[Collected data entries]
—————
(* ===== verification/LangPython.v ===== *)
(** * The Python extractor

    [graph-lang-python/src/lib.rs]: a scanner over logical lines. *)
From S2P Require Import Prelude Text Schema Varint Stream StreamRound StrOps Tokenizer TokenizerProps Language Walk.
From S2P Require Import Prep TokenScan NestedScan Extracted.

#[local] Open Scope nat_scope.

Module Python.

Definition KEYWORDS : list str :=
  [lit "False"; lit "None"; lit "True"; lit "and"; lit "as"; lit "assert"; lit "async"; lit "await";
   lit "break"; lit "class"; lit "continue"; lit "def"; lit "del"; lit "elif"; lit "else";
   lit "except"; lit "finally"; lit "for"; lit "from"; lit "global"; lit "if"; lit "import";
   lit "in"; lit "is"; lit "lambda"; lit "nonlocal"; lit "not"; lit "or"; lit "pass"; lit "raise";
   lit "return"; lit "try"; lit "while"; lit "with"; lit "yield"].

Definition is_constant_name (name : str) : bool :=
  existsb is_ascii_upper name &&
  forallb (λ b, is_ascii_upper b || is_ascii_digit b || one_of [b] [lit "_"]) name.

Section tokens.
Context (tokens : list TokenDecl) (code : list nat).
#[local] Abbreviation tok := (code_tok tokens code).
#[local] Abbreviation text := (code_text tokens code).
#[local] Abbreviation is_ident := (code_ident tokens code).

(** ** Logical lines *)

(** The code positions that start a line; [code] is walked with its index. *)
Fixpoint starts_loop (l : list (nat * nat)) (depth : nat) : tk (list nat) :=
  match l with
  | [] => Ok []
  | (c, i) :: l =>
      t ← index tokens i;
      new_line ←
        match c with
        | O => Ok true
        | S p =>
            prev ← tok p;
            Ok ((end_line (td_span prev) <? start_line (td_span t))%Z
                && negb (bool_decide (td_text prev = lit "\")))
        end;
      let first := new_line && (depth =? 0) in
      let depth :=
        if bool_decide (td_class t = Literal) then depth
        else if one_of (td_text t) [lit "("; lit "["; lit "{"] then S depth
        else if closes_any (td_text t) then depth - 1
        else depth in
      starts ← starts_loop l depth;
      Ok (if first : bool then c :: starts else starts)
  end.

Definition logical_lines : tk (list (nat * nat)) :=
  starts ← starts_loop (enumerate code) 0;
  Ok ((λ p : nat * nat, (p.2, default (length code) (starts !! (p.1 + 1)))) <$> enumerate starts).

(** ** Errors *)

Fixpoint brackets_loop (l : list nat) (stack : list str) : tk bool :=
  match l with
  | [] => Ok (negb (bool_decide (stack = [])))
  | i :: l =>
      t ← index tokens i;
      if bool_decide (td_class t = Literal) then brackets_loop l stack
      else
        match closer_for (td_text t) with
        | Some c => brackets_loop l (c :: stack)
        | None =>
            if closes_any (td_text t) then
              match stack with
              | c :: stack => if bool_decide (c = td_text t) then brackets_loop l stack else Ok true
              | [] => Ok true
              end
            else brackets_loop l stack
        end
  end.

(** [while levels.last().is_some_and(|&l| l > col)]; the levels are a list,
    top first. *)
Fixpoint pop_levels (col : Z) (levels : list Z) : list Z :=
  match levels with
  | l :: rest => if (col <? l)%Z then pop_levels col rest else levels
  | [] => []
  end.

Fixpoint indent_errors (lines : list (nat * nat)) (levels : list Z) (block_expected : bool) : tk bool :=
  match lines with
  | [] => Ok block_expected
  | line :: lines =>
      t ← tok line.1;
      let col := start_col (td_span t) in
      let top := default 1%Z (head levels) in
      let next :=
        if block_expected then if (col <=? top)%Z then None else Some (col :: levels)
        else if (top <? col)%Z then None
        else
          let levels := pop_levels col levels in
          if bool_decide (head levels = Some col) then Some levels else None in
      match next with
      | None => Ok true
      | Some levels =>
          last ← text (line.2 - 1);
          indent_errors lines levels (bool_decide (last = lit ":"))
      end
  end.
—————
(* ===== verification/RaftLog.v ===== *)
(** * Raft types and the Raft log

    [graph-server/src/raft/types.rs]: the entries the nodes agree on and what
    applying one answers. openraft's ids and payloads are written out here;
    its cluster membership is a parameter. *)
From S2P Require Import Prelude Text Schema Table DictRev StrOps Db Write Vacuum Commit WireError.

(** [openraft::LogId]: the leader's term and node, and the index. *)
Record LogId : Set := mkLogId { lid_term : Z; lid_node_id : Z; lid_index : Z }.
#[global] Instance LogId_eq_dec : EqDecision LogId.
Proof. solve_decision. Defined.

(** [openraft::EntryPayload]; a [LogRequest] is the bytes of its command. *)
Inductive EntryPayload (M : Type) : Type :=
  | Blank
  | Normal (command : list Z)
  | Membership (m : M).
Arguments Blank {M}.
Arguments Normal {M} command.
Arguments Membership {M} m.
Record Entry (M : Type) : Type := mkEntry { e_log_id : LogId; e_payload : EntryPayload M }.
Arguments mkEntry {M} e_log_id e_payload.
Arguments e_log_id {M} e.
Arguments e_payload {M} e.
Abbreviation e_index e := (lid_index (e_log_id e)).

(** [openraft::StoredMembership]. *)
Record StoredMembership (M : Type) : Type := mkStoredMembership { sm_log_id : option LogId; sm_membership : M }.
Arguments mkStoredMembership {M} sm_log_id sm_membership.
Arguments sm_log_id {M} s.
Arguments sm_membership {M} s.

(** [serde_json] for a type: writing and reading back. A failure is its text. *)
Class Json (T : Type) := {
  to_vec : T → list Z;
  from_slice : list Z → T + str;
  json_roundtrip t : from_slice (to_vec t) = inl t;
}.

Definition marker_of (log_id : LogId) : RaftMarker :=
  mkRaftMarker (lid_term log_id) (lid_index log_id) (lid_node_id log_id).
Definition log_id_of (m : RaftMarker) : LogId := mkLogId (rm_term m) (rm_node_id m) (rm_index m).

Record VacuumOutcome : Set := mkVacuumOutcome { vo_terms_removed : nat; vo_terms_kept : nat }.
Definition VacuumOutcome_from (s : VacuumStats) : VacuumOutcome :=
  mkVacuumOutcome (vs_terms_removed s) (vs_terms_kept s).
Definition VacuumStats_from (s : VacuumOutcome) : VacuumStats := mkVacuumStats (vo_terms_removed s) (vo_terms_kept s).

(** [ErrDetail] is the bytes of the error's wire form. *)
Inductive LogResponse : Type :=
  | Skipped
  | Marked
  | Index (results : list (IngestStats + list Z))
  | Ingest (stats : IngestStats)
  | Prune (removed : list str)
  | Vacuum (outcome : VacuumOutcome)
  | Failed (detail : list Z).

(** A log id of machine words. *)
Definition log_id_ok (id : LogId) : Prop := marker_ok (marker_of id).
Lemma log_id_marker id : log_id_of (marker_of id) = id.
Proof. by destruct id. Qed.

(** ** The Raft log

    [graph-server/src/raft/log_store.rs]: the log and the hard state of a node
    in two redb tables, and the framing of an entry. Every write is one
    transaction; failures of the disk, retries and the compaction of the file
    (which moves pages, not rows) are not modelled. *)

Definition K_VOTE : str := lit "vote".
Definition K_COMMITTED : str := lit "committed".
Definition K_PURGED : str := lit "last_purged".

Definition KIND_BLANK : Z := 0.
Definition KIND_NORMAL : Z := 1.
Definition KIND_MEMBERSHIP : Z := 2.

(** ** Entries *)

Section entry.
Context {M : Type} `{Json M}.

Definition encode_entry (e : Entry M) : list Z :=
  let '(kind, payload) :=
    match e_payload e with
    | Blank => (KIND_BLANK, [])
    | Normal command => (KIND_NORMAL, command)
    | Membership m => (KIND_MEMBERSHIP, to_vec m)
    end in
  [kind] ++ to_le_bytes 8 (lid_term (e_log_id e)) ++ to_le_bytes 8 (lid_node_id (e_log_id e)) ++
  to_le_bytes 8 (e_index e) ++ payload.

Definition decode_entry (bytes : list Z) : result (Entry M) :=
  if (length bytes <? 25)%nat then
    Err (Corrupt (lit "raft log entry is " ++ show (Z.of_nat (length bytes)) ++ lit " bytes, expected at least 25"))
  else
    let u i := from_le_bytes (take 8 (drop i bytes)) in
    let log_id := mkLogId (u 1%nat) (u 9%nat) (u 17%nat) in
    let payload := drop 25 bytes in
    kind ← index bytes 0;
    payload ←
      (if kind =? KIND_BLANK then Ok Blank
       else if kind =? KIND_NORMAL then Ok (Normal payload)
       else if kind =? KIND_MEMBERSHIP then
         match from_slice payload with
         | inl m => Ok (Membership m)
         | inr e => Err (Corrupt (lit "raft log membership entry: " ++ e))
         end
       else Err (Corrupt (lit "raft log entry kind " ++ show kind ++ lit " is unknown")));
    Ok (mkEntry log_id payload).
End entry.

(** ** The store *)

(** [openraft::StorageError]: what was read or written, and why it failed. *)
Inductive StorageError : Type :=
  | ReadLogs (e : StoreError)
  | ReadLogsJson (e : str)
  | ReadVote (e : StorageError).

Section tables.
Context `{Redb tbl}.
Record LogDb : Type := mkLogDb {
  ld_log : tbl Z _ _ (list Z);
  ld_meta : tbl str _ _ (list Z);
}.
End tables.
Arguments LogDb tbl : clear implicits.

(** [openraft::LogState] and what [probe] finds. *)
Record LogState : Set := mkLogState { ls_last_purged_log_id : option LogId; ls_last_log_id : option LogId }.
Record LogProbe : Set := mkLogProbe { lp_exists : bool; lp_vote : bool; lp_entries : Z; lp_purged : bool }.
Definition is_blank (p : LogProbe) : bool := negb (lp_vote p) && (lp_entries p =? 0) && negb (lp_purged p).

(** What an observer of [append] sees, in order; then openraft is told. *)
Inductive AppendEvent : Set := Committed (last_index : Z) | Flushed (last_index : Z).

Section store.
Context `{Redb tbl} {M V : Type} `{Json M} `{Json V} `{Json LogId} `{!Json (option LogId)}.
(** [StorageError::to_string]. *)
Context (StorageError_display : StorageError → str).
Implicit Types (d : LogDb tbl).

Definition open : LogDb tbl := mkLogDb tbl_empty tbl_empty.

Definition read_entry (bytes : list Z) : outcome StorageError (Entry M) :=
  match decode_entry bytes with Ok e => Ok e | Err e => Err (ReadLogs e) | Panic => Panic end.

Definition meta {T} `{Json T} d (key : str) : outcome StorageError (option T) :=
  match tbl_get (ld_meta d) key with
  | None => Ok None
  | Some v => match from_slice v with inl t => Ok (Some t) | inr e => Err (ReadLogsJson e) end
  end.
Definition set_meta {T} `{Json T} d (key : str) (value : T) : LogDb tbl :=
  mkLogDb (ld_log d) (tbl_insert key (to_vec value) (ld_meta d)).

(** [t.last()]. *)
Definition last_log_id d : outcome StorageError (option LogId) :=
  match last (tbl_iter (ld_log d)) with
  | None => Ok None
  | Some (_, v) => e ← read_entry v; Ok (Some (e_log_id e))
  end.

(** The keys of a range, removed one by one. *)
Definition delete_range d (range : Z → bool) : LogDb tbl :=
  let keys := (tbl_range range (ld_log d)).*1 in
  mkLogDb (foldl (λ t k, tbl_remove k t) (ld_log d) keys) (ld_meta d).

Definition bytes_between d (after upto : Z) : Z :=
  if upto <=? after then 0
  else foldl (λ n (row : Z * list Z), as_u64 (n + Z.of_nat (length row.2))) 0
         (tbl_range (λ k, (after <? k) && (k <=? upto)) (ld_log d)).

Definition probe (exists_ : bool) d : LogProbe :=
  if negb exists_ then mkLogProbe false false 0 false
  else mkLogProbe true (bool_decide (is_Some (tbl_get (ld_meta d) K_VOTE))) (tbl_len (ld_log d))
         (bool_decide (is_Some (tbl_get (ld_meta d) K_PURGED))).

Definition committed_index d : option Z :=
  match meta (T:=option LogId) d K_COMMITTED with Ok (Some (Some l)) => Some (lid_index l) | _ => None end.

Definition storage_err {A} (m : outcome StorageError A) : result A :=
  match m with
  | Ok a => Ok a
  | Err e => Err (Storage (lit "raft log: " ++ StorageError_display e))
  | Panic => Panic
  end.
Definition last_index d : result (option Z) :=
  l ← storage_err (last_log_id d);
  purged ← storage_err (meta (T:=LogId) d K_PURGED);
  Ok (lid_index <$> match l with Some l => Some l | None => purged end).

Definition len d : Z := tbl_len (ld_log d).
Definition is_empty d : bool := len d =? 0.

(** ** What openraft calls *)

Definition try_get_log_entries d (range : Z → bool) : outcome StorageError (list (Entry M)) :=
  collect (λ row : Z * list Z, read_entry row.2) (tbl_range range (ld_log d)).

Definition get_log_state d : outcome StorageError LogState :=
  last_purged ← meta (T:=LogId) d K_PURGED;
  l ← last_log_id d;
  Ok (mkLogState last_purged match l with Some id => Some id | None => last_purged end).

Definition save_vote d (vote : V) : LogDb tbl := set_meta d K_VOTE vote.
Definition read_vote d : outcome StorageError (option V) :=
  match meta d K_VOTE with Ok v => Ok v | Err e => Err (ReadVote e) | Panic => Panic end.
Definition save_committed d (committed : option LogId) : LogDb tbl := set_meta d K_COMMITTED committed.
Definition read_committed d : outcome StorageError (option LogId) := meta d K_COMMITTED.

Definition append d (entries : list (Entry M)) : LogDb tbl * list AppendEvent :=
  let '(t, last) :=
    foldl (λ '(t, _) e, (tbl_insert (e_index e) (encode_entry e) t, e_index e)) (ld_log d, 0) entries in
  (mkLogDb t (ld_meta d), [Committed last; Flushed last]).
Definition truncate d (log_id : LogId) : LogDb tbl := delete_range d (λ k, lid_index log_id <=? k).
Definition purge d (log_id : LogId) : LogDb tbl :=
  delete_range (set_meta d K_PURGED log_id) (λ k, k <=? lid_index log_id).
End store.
—————
■ **Task goal**
Each line above that carries the string "Schema" has to be returned.

■ **Response to this exercise**
From S2P Require Import Prelude Text Schema Varint Stream StreamRound StrOps Tokenizer TokenizerProps Language Walk.
From S2P Require Import Prelude Text Schema Table DictRev StrOps Db Write Vacuum Commit WireError.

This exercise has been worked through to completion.